Welcome to my new blog, Gimp Girl. In this forum, I will share my experiences as a formally able-bodied individual living in a now physically disabled body.
I have several reasons for writing the blog. One, in my small way I would like to raise awareness about the challenges those with disabilities—particularly the physical kind, as that is what I know best—face in an able-bodied person's world.
Further, as a writer I feel a pull to share my experiences with fighting a chronic disease. "Write what you know," writing teachers tell students. So that is what I will do.

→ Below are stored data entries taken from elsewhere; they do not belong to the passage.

(* ===== verification/Dates.v ===== *)
(** * Calendar dates: [datetime.date] and the date parser

    The Activity table stores a [db.Date] (app.py line 23); the handlers
    compare dates (lines 91, 224-225), print them with [isoformat()]
    (line 96) and [strftime('%d.%m.%Y')] (line 257), build range bounds
    with [today.replace(..)] (lines 208-214), and read dates from requests
    with [dateutil.parser.parse(s).date()] (lines 89-90, 110, 131,
    217-218).  A [datetime.date] always satisfies [date_valid]; the
    parser is an interface, [DateParser], the handlers are proved against. *)

From S2P Require Import Prelude PyStr.
From stdpp Require Import countable.

Local Open Scope Z_scope.

Module Dates.
Import PyStr.

Record date := mkDate { year : Z; month : Z; day : Z }.

#[export] Instance date_eq_dec : EqDecision date.
Proof. solve_decision. Defined.

#[export] Instance date_countable : Countable date.
Proof.
  refine (inj_countable' (fun d => (year d, month d, day d))
                         (fun '(y, m, dd) => mkDate y m dd) _).
  by intros [].
Defined.

(** ** Validity: [MINYEAR <= year <= MAXYEAR], [1 <= month <= 12],
    [1 <= day <= _days_in_month(year, month)] *)

Definition is_leap (y : Z) : bool :=
  (y mod 4 =? 0) && (negb (y mod 100 =? 0) || (y mod 400 =? 0)).

Definition days_in_month (y m : Z) : Z :=
  if (m =? 2) && is_leap y then 29
  else nth (Z.to_nat m) [-1; 31; 28; 31; 30; 31; 30; 31; 31; 30; 31; 30; 31] 0.

Definition date_valid (d : date) : bool :=
  (1 <=? year d) && (year d <=? 9999) && (1 <=? month d) && (month d <=? 12) &&
  (1 <=? day d) && (day d <=? days_in_month (year d) (month d)).

(** ** Comparison: Python compares dates as (year, month, day) tuples *)

Definition date_cmp (a b : date) : comparison :=
  match Z.compare (year a) (year b) with
  | Eq => match Z.compare (month a) (month b) with
          | Eq => Z.compare (day a) (day b)
          | c => c
          end
  | c => c
  end.

Definition date_leb (a b : date) : bool :=
  match date_cmp a b with Gt => false | _ => true end.

(** [lo <= d <= hi], the filter of lines 91 and 224-225. *)
Definition date_in (lo hi d : date) : bool := date_leb lo d && date_leb d hi.

(** ** [date.replace(year=.., month=.., day=..)]: [ValueError] when the
    result is not a valid date *)
Definition date_replace (d : date) (y m dd : option Z) : result date :=
  let d' := mkDate (default (year d) y) (default (month d) m) (default (day d) dd) in
  if date_valid d' then Ok d' else Exc ValueError.

(** ** Printing *)

Definition str_cat (l : list string) : string := String.concat "" l.

(** [date.isoformat()]: ["%04d-%02d-%02d"]. *)
Definition isoformat (d : date) : string :=
  str_cat [pad_dec 4 (year d); "-"; pad_dec 2 (month d); "-"; pad_dec 2 (day d)].

(** [date.strftime('%d.%m.%Y')] as CPython on glibc prints it: day and
    month on two digits, [%Y] the digits of the year without padding
    (the year 999 prints as [999]). *)
Definition strftime_dmy (d : date) : string :=
  str_cat [pad_dec 2 (day d); "."; pad_dec 2 (month d); "."; pad_dec 1 (year d)].

(** ** The interface of [dateutil.parser.parse(s).date()]

    What the handlers rely on: a parsed date is a valid date, and the ISO
    form of a valid date is read back as that date.  A failure is an
    exception (in dateutil, [ParserError] or [OverflowError]).  An
    instance is a function of the string: dateutil fills the fields a
    string leaves out from the current date, which does not matter for
    the complete dates of the instances below. *)
Class DateParser := {
  parse_date : string -> result date;
  parse_date_valid : forall s d, parse_date s = Ok d -> date_valid d = true;
  parse_date_iso : forall d, date_valid d = true -> parse_date (isoformat d) = Ok d
}.

(** ** An instance: the strict ISO parser ["YYYY-MM-DD"] *)

Definition parse_fixed (w : nat) (s : string) : option Z :=
  let l := list_ascii_of_string s in
  if Nat.eqb (length l) w then parse_uint l else None.

Definition iso_parse (s : string) : result date :=
  match py_split "-" s with
  | [ys; ms; ds] =>
      match parse_fixed 4 ys, parse_fixed 2 ms, parse_fixed 2 ds with
      | Some y, Some m, Some dd =>
          let d := mkDate y m dd in
          if date_valid d then Ok d else Exc ParserError
      | _, _, _ => Exc ParserError
      end
  | _ => Exc ParserError
  end.

(** ** Lemmas *)

Lemma date_valid_bounds d :
  date_valid d = true ->
  1 <= year d <= 9999 /\ 1 <= month d <= 12 /\ 1 <= day d <= days_in_month (year d) (month d).
Proof. unfold date_valid. intros H. bool_to_prop. lia. Qed.

Lemma days_in_month_le y m : 1 <= m <= 12 -> 28 <= days_in_month y m <= 31.
Proof.
  intros Hm. unfold days_in_month.
  assert (m = 1 \/ m = 2 \/ m = 3 \/ m = 4 \/ m = 5 \/ m = 6 \/ m = 7 \/ m = 8 \/
          m = 9 \/ m = 10 \/ m = 11 \/ m = 12) as Hc by lia.
  repeat destruct Hc as [-> | Hc]; [..|subst]; simpl;
    try (destruct (is_leap y)); simpl; lia.
Qed.

Lemma date_valid_intro y m dd :
  1 <= y <= 9999 -> 1 <= m <= 12 -> 1 <= dd <= days_in_month y m ->
  date_valid (mkDate y m dd) = true.
Proof.
  intros. unfold date_valid; simpl.
  repeat (apply andb_true_iff; split); apply Z.leb_le; lia.
Qed.

(** [date_cmp] is the lexicographic order: a total order. *)
Lemma date_cmp_eq a b : date_cmp a b = Eq <-> a = b.
Proof.
  destruct a as [y1 m1 d1], b as [y2 m2 d2]; unfold date_cmp; simpl.
  destruct (Z.compare_spec y1 y2), (Z.compare_spec m1 m2), (Z.compare_spec d1 d2);
    subst; split; intros E; try congruence; injection E; lia.
Qed.

Lemma date_leb_refl a : date_leb a a = true.
Proof. unfold date_leb. by rewrite (proj2 (date_cmp_eq a a) eq_refl). Qed.

Lemma date_leb_total a b : date_leb a b = true \/ date_leb b a = true.
Proof.
  destruct a as [y1 m1 d1], b as [y2 m2 d2]; unfold date_leb, date_cmp; simpl.
  destruct (Z.compare_spec y1 y2), (Z.compare_spec y2 y1); try lia; auto;
  destruct (Z.compare_spec m1 m2), (Z.compare_spec m2 m1); try lia; auto;
  destruct (Z.compare_spec d1 d2), (Z.compare_spec d2 d1); try lia; auto.
Qed.

(** The order as a number: [y * 10^4 + m * 10^2 + d] for valid dates. *)
Definition date_key (d : date) : Z := year d * 10000 + month d * 100 + day d.

Lemma date_leb_key a b :
  date_valid a = true -> date_valid b = true ->
  date_leb a b = true <-> date_key a <= date_key b.
Proof.
  intros Ha Hb.
  apply date_valid_bounds in Ha as (? & ? & ? & ?), Hb as (? & ? & ? & ?).
  pose proof (days_in_month_le (year a) (month a)).
  pose proof (days_in_month_le (year b) (month b)).
  destruct a as [y1 m1 d1], b as [y2 m2 d2]; unfold date_leb, date_cmp, date_key in *; simpl in *.
  destruct (Z.compare_spec y1 y2), (Z.compare_spec m1 m2), (Z.compare_spec d1 d2);
    split; intros; try discriminate; try done; lia.
Qed.

Lemma date_leb_trans a b c :
  date_leb a b = true -> date_leb b c = true -> date_leb a c = true.
Proof.
  destruct a as [y1 m1 d1], b as [y2 m2 d2], c as [y3 m3 d3]; unfold date_leb, date_cmp; simpl.
  destruct (Z.compare_spec y1 y2), (Z.compare_spec y2 y3), (Z.compare_spec y1 y3);
    try lia; try done; subst;
  destruct (Z.compare_spec m1 m2), (Z.compare_spec m2 m3), (Z.compare_spec m1 m3);
    try lia; try done; subst;
  destruct (Z.compare_spec d1 d2), (Z.compare_spec d2 d3), (Z.compare_spec d1 d3);
    try lia; done.
Qed.

Lemma date_leb_antisym a b : date_leb a b = true -> date_leb b a = true -> a = b.
Proof.
  intros H1 H2. apply date_cmp_eq. unfold date_leb in *.
  destruct a as [y1 m1 d1], b as [y2 m2 d2]; unfold date_cmp in *; simpl in *.
  destruct (Z.compare_spec y1 y2), (Z.compare_spec y2 y1); try lia; try done;
  destruct (Z.compare_spec m1 m2), (Z.compare_spec m2 m1); try lia; try done;
  destruct (Z.compare_spec d1 d2), (Z.compare_spec d2 d1); try lia; done.
Qed.

#[export] Hint Resolve date_leb_refl date_leb_trans : worklog.

(** ** The ISO parser meets [DateParser] *)

Lemma iso_parse_valid s d : iso_parse s = Ok d -> date_valid d = true.
Proof.
  unfold iso_parse. intros H.
  destruct (py_split _ _) as [|ys [|ms [|ds [|]]]]; try discriminate.
  destruct (parse_fixed 4 ys), (parse_fixed 2 ms), (parse_fixed 2 ds); try discriminate.
  destruct (date_valid _) eqn:E; [by invc H | discriminate].
Qed.

Lemma parse_fixed_digits w n :
  (1 <= w)%nat -> 0 <= n < 10 ^ Z.of_nat w ->
  parse_fixed w (string_of_list_ascii (digits_fixed w n)) = Some n.
Proof.
  intros Hw Hn. unfold parse_fixed. rewrite list_ascii_of_string_of_list_ascii.
  rewrite digits_fixed_length, Nat.eqb_refl. by apply parse_uint_digits.
Qed.

Lemma iso_parse_isoformat d : date_valid d = true -> iso_parse (isoformat d) = Ok d.
Proof.
  intros Hv. pose proof (date_valid_bounds d Hv) as (Hy & Hm & Hd).
  pose proof (days_in_month_le (year d) (month d) Hm).
  assert (Hy' : 0 <= year d < 10 ^ Z.of_nat 4) by (simpl; lia).
  assert (Hm' : 0 <= month d < 10 ^ Z.of_nat 2) by (simpl; lia).
  assert (Hd' : 0 <= day d < 10 ^ Z.of_nat 2) by (simpl; lia).
  unfold iso_parse, isoformat, str_cat, py_split. simpl String.concat.
  rewrite !list_ascii_of_string_append.
  rewrite !pad_dec_exact by (lia || done). cbn [list_ascii_of_string app].
  rewrite split_l_app by (apply digits_no_sep; reflexivity).
  rewrite split_l_app by (apply digits_no_sep; reflexivity).
  rewrite ?app_nil_r, split_l_nosep by (apply digits_no_sep; reflexivity).
  cbn [map].
  rewrite !parse_fixed_digits by (lia || done).
  destruct d as [y m dd]; simpl in *. by rewrite Hv.
Qed.

#[export] Instance iso_parser : DateParser :=
  {| parse_date := iso_parse;
     parse_date_valid := iso_parse_valid;
     parse_date_iso := iso_parse_isoformat |}.

(** ** A second parser: ISO datetimes with an offset

    The calendar widget asks [/events] for the visible range with ISO
    datetimes such as ["2024-01-01T00:00:00+02:00"]; [dateutil] parses
    them and [.date()] keeps the date as written.  [iso_datetime_parse]
    accepts an ISO date, optionally followed by ["T"], a time
    ["HH:MM:SS"] and an offset ([""], ["Z"] or ["+HH:MM"] / ["-HH:MM"]). *)

(** A two-digit field below [bound]. *)
Definition field_ok (bound : Z) (l : list ascii) : bool :=
  match parse_fixed 2 (string_of_list_ascii l) with Some n => n <? bound | None => false end.

Definition tz_ok (l : list ascii) : bool :=
  match l with
  | [] => true
  | [c] => Ascii.eqb c "Z"
  | [c; h1; h2; c2; m1; m2] =>
      (Ascii.eqb c "+" || Ascii.eqb c "-") && Ascii.eqb c2 ":" &&
      field_ok 24 [h1; h2] && field_ok 60 [m1; m2]
  | _ => false
  end.

Definition time_ok (t : string) : bool :=
  match list_ascii_of_string t with
  | h1 :: h2 :: c1 :: m1 :: m2 :: c2 :: s1 :: s2 :: tz =>
      Ascii.eqb c1 ":" && Ascii.eqb c2 ":" && field_ok 24 [h1; h2] &&
      field_ok 60 [m1; m2] && field_ok 60 [s1; s2] && tz_ok tz
  | _ => false
  end.

Definition iso_datetime_parse (s : string) : result date :=
  match py_split "T" s with
  | [dp] => iso_parse dp
  | [dp; tp] => if time_ok tp then iso_parse dp else Exc ParserError
  | _ => Exc ParserError
  end.

Lemma iso_datetime_parse_valid s d : iso_datetime_parse s = Ok d -> date_valid d = true.
Proof.
  unfold iso_datetime_parse. destruct (py_split "T" s) as [|dp [|tp [|]]]; try discriminate.
  - apply iso_parse_valid.
  - destruct (time_ok tp); [apply iso_parse_valid | discriminate].
Qed.

Lemma isoformat_no_T d : py_split "T" (isoformat d) = [isoformat d].
Proof.
  unfold py_split. rewrite split_l_nosep; [simpl; by rewrite string_of_list_ascii_of_string|].
  unfold isoformat, str_cat, pad_dec. simpl String.concat.
  rewrite !list_ascii_of_string_append, !list_ascii_of_string_of_list_ascii.
  cbn [list_ascii_of_string app].
  pose proof (fun k n => digits_no_sep "T" k n eq_refl) as Hd.
  intros H. repeat first [apply in_app_iff in H as [H|H] | destruct H as [H|H]];
    try discriminate; exact (Hd _ _ H).
Qed.

Lemma iso_datetime_parse_isoformat d :
  date_valid d = true -> iso_datetime_parse (isoformat d) = Ok d.
Proof. intros Hv. unfold iso_datetime_parse. rewrite isoformat_no_T. by apply iso_parse_isoformat. Qed.

(** Not declared as an instance: the handlers take it explicitly. *)
Definition iso_datetime_parser : DateParser :=
  {| parse_date := iso_datetime_parse;
     parse_date_valid := iso_datetime_parse_valid;
     parse_date_iso := iso_datetime_parse_isoformat |}.

End Dates.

And I have lots of time on my hands these days, having just made the decision to leave work as a college English instructor 10 years earlier than anticipated due to increasing physical challenges.
 
Kayaking on Puget Sound near Olympia, WA
So here I sit, trying to reimagine my life without the daily structure from a career that defined me for so many years. Do I still have worth and value as a human being, particularly in our  "success"-obsessed culture, without work? Can I find a new avocation to avoid withering away? Do I even need to?
As I feel my world shrinking further from MS’s incessant toll, and I can longer participate in activities I once loved—cycling, gardening, and hiking, just to name a few—how do I avoid wallowing in self-pity and resentment, thereby pushing friends away? I used to never think about, let alone utter, the words "giving up." Now I shout them out whenever I am fighting to stay vertical.  
I previously wrote a column for my then-local newspaper about living with a disability but felt the need to be careful about how much I revealed. I was still working and did not want to be viewed as compromised and possibly risk my job status. Obviously, I have no such concerns anymore.
I chose my blog's title because it is catchy and edgy. I am well aware the word "gimp" has negative connotations around physical disability and therefore is considered politically incorrect. That is kind of my point because I want to challenge preconceived notions about who the physically disabled are.
 And, ironically (considering the title), I do not want to be defined by my disability. Instead, let me take that word and show you what a gimp looks like, who she is.  If you read future blogs entries, you won't always find me inspirational or uplifting— likely, just the opposite.

But that's true for any of our lives, isn't it? I hope you keep reading anyway.